### Data records ###

(** * Code-graph indexer: parser, graph persistence, job loop and query guard

    A shallow embedding of the indexing pipeline of the repository:

    - [agents/indexer/parser.py]   : [EntityInfo], [RelationshipInfo] and
      [PythonASTParser], which walks a Python syntax tree and appends
      entities and relationships;
    - [agents/indexer/tools.py]    : [IndexerTools.index_file] (one batch of
      Cypher statements per file), [IndexerTools.index_repository] (the
      job loop), [parse_python_ast], [extract_entities] and
      [get_index_status];
    - [agents/indexer/repository.py] : [discover_python_files] and
      [get_module_path];
    - [agents/graph_query/queries.py], [agents/graph_query/tools.py] :
      the query builders and [validate_query] of [CypherQueryBuilder],
      [GraphQueryTools.execute_query], [find_entity] and [find_related];
    - [database/neo4j_client.py]   : [execute_batch_write], [count_nodes]
      and [count_relationships];
    - [utils/helpers.py]           : [parse_cypher_result], [truncate_text]
      and [async_retry].

    Python's own [ast] module, the interpreter and the graph database with
    its driver are not part of the repository.  The syntax tree is the
    input of the embedding (what [ast.parse] returns), and the two statement
    shapes which [index_file] builds for the database are given the meaning
    the Cypher manual gives them.  What the program meets of the rest is
    kept where it decides an outcome: [session.begin_transaction] of the
    asynchronous driver is a coroutine function, [str.upper] follows the
    Unicode character database, the interpreter bounds the depth of
    recursion, and a task can be cancelled where it awaits. *)

From Stdlib Require Import ZArith String Ascii List Permutation Lia.
From stdpp Require Import gmap strings list fin_maps pretty.

Set Warnings "-register-all".

(** ** Python values and dictionaries *)

(** The values stored in entity properties and query parameters. *)
Inductive pyval :=
| PyStr (s : string)
| PyInt (n : Z)
| PyBool (b : bool)
| PyNone
| PyList (l : list string).

#[global] Instance pyval_eq_dec : EqDecision pyval.
Proof. solve_decision. Defined.

(** A [dict]: keys are unique and keep the position of their first
    insertion; assigning an existing key overwrites its value in place. *)
Definition pydict := list (string * pyval).

Fixpoint dict_set (k : string) (v : pyval) (d : pydict) : pydict :=
  match d with
  | [] => [(k, v)]
  | (k', v') :: d' =>
      if String.eqb k' k then (k, v) :: d' else (k', v') :: dict_set k v d'
  end.

Fixpoint dict_get (k : string) (d : pydict) : option pyval :=
  match d with
  | [] => None
  | (k', v') :: d' => if String.eqb k' k then Some v' else dict_get k d'
  end.

Fixpoint dict_del (k : string) (d : pydict) : pydict :=
  match d with
  | [] => []
  | (k', v') :: d' => if String.eqb k' k then d' else (k', v') :: dict_del k d'
  end.
(** * The Sparkify data-lake ETL (etl.py), embedded and verified

    The job reads two collections of JSON documents (song catalog, user
    activity log), derives five tables and writes them out as parquet.
    DataFrames are lists of rows, one record type per schema; a column is
    nullable exactly where its type is an [option].  Storage is a finite map
    from paths to tables, threaded through a small state-and-error monad
    that also records the order of reads and writes.

    The embedding follows each statement of etl.py as it is laid out.  One
    statement is not read by Python the way it is laid out, the last one of
    process_log_data, which builds songplays_table: see
    [songplays_statement]. *)

From stdpp Require Import gmap strings list fin_maps sorting.
From Stdlib Require Import ZArith Ascii.

(** ** Column values *)

(** An IEEE-754 binary64 column value, given by its 64-bit pattern.  The job
    never does arithmetic on doubles: it copies them from column to column
    and compares them (in [distinct] and in the join), so a value is taken
    up to the engine's normal form for keys. *)
Record double := Double { double_bits : Z }.

#[global] Instance double_eq_dec : EqDecision double.
Proof. solve_decision. Defined.

(** ** Input documents

    The schema is the list of columns the job selects; a field that a
    document leaves out reads as NULL ([None]). *)

Module SongData.
Record t := mk {
  song_id : option string;
  title : option string;
  artist_id : option string;
  year : option Z;
  duration : option double;
  artist_name : option string;
  artist_location : option string;
  artist_latitude : option double;
  artist_longitude : option double
}.
End SongData.

Module LogData.
Record t := mk {
  userId : option string;
  firstName : option string;
  lastName : option string;
  gender : option string;
  level : option string;
  page : option string;
  ts : option Z;
  song : option string;
  artist : option string;
  length : option double;
  sessionId : option Z;
  location : option string;
  userAgent : option string
}.
End LogData.

(** ** Output tables *)

Module Songs.
Record t := mk {
  song_id : option string;
  title : option string;
  artist_id : option string;
  year : option Z;
  duration : option double
}.
End Songs.

Module Artists.
Record t := mk {
  artist_id : option string;
  name : option string;
  location : option string;
  latitude : option double;
  longitude : option double
}.
End Artists.

Module Users.
Record t := mk {
  user_id : option string;
  first_name : option string;
  last_name : option string;
  gender : option string;
  level : option string
}.
End Users.

Module Time.
Record t := mk {
  start_time : Z;
  hour : Z;
  day : Z;
  week : Z;
  month : Z;
  year : Z;
  weekday : string
}.
End Time.

Module Songplays.
Record t := mk {
  start_time : Z;
  user_id : option string;
  level : option string;
  song_id : option string;
  artist_id : option string;
  session_id : option Z;
  location : option string;
  user_agent : option string;
  month : Z;
  year : Z;
  songplays_id : Z
}.
End Songplays.

(** ** Intermediate DataFrames of process_log_data *)

(** A row of [df] after the two [withColumn] calls: the log document, its
    [ts] column overwritten by the seconds value, and the new [datetime]
    column (an instant, in seconds since the epoch). *)
Module Event.
Record t := mk {
  log : LogData.t;
  ts : Z;
  datetime : Z
}.
End Event.

(** A row of [song_df] after its join with the artists: the columns of
    songs plus [artist_name]. *)
Module SongArtist.
Record t := mk {
  artist_id : option string;
  song_id : option string;
  title : option string;
  year : option Z;
  duration : option double;
  artist_name : option string
}.
End SongArtist.

#[global] Instance SongData_eq_dec : EqDecision SongData.t.
Proof. solve_decision. Defined.
#[global] Instance LogData_eq_dec : EqDecision LogData.t.
Proof. solve_decision. Defined.
#[global] Instance Songs_eq_dec : EqDecision Songs.t.
Proof. solve_decision. Defined.
#[global] Instance Artists_eq_dec : EqDecision Artists.t.
Proof. solve_decision. Defined.
#[global] Instance Users_eq_dec : EqDecision Users.t.
Proof. solve_decision. Defined.
#[global] Instance Time_eq_dec : EqDecision Time.t.
Proof. solve_decision. Defined.
#[global] Instance Songplays_eq_dec : EqDecision Songplays.t.
Proof. solve_decision. Defined.

(** ** DataFrame operations *)

(** [a == b] on two columns: NULL compares equal to nothing, strings and
    numbers compare exactly. *)
Definition sql_eqb {A} `{EqDecision A} (a b : option A) : bool :=
  match a, b with
  | Some x, Some y => bool_decide (x = y)
  | _, _ => false
  end.

(** [DataFrame.distinct()]: one row per class of fully identical rows. *)
Definition distinct {A} `{EqDecision A} (df : list A) : list A :=
  remove_dups df.

(** ** Calendar fields of a timestamp

    The engine's [hour], [dayofmonth], [weekofyear], [month], [year] and
    [date_format(_, 'E')] on the wall-clock reading [w] of an instant, in
    seconds (proleptic Gregorian calendar, ISO-8601 weeks). *)

Section calendar.
Local Open Scope Z_scope.

Definition days_of (w : Z) : Z := w `div` 86400.
Definition hour_of (w : Z) : Z := (w `mod` 86400) `div` 3600.

(** Year, month, day of the [z]-th day after 1970-01-01. *)
Definition civil_from_days (z : Z) : Z * Z * Z :=
  let z := z + 719468 in
  let era := z `div` 146097 in
  let doe := z - era * 146097 in
  let yoe := (doe - doe `div` 1460 + doe `div` 36524 - doe `div` 146096) `div` 365 in
  let y := yoe + era * 400 in
  let doy := doe - (365 * yoe + yoe `div` 4 - yoe `div` 100) in
  let mp := (5 * doy + 2) `div` 153 in
  let d := doy - (153 * mp + 2) `div` 5 + 1 in
  let m := if mp <? 10 then mp + 3 else mp - 9 in
  (if m <=? 2 then y + 1 else y, m, d).

Definition days_from_civil (y m d : Z) : Z :=
  let y := if m <=? 2 then y - 1 else y in
  let era := y `div` 400 in
  let yoe := y - era * 400 in
  let doy := (153 * (if 2 <? m then m - 3 else m + 9) + 2) `div` 5 + d - 1 in
  let doe := yoe * 365 + yoe `div` 4 - yoe `div` 100 + doy in
  era * 146097 + doe - 719468.

Definition year_of (w : Z) : Z := (civil_from_days (days_of w)).1.1.
Definition month_of (w : Z) : Z := (civil_from_days (days_of w)).1.2.
Definition dayofmonth_of (w : Z) : Z := (civil_from_days (days_of w)).2.

(** Day of the week, 0 for Monday; 1970-01-01 was a Thursday. *)
Definition dow_of (w : Z) : Z := (days_of w + 3) `mod` 7.

(** ISO-8601 week: the week of the year that holds this week's Thursday. *)
Definition weekofyear_of (w : Z) : Z :=
  let thursday := days_of w - dow_of w + 3 in
  let y := (civil_from_days thursday).1.1 in
  (thursday - days_from_civil y 1 1) `div` 7 + 1.

Definition weekday_name (dow : Z) : string :=
  match dow with
  | 0 => "Mon" | 1 => "Tue" | 2 => "Wed" | 3 => "Thu"
  | 4 => "Fri" | 5 => "Sat" | _ => "Sun"
  end.

Definition weekday_of (w : Z) : string := weekday_name (dow_of w).
End calendar.

(** ** Storage, failures and the job monad *)

Inductive table :=
  | SongDataT (rows : list SongData.t)
  | LogDataT (rows : list LogData.t)
  | SongsT (rows : list Songs.t)
  | ArtistsT (rows : list Artists.t)
  | UsersT (rows : list Users.t)
  | TimeT (rows : list Time.t)
  | SongplaysT (rows : list Songplays.t).

(** What the job does to storage, in order. *)
Inductive event :=
  | Read (path : string)
  | Write (path : string) (partitionBy : list string).

Record world := World {
  files : gmap string table;
  trace : list event
}.

(** The ways a run aborts: a path that is missing or holds another schema,
    [None // 1000] inside [get_timestamp], and a year outside 1..9999 inside
    [datetime.fromtimestamp]. *)
Inductive error :=
  | AnalysisException (path : string)
  | TypeError
  | ValueError.

Inductive result (A : Type) :=
  | Ok (a : A)
  | Err (e : error).
Arguments Ok {A} a.
Arguments Err {A} e.

#[global] Instance result_ret : MRet result := @Ok.
#[global] Instance result_bind : MBind result := λ A B f m,
  match m with
  | Ok a => f a
  | Err e => Err e
  end.

(** A step of the job: it may change storage and then either returns or
    raises; what was written before a failure stays written. *)
Definition M (A : Type) : Type := world → world * result A.

#[global] Instance M_ret : MRet M := λ A a w, (w, Ok a).
#[global] Instance M_bind : MBind M := λ A B f m w,
  match m w with
  | (w', Ok a) => f a w'
  | (w', Err e) => (w', Err e)
  end.

Definition lift {A} (r : result A) : M A := λ w, (w, r).

(** [spark.read.json(path)] / [spark.read.parquet(path)], with the schema
    the caller goes on to use. *)
Definition read {A} (schema : table → option (list A)) (path : string)
    : M (list A) := λ w,
  match files w !! path ≫= schema with
  | Some rows => (World (files w) (trace w ++ [Read path]), Ok rows)
  | None => (w, Err (AnalysisException path))
  end.

(** [table.write.mode('overwrite').partitionBy(cols).parquet(path)]. *)
Definition write (path : string) (partitionBy : list string) (t : table)
    : M unit := λ w,
  (World (<[path := t]> (files w)) (trace w ++ [Write path partitionBy]),
   Ok ()).

Definition song_data_schema (t : table) : option (list SongData.t) :=
  match t with SongDataT rows => Some rows | _ => None end.
Definition log_data_schema (t : table) : option (list LogData.t) :=
  match t with LogDataT rows => Some rows | _ => None end.
Definition songs_schema (t : table) : option (list Songs.t) :=
  match t with SongsT rows => Some rows | _ => None end.
Definition artists_schema (t : table) : option (list Artists.t) :=
  match t with ArtistsT rows => Some rows | _ => None end.

(** [os.path.join(a, b)] for one component. *)
Definition path_join (a b : string) : string :=
  if String.prefix "/" b then b
  else if bool_decide (a = EmptyString) || String.prefix "/" (String.rev a)
       then a +:+ b
       else a +:+ "/" +:+ b.

(** ** The session

    [create_spark_session] sets one option, the hadoop-aws package.  The job
    observes two more things of the session and its host: the default time
    zone (a fixed offset from UTC, in seconds), which the Python workers and
    the engine share, and how the engine lays the rows of the songplays join
    out over partitions (the sizes of the leading partitions; what is left
    goes to a last one). *)
Record SparkSession := {
  timeZone : Z;
  partition_sizes : list nat
}.

(** ** process_song_data *)

Definition select_songs (r : SongData.t) : Songs.t :=
  Songs.mk (SongData.song_id r) (SongData.title r) (SongData.artist_id r)
    (SongData.year r) (SongData.duration r).

Definition select_artists (r : SongData.t) : Artists.t :=
  Artists.mk (SongData.artist_id r) (SongData.artist_name r)
    (SongData.artist_location r) (SongData.artist_latitude r)
    (SongData.artist_longitude r).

###

**What this task involves**.
Lines from the top of the data above through the line containing "[get_index_status];" must be repeated exactly. All other lines stay out.

**Your response**.
(** * Code-graph indexer: parser, graph persistence, job loop and query guard

    A shallow embedding of the indexing pipeline of the repository:

    - [agents/indexer/parser.py]   : [EntityInfo], [RelationshipInfo] and
      [PythonASTParser], which walks a Python syntax tree and appends
      entities and relationships;
    - [agents/indexer/tools.py]    : [IndexerTools.index_file] (one batch of
      Cypher statements per file), [IndexerTools.index_repository] (the
      job loop), [parse_python_ast], [extract_entities] and
      [get_index_status];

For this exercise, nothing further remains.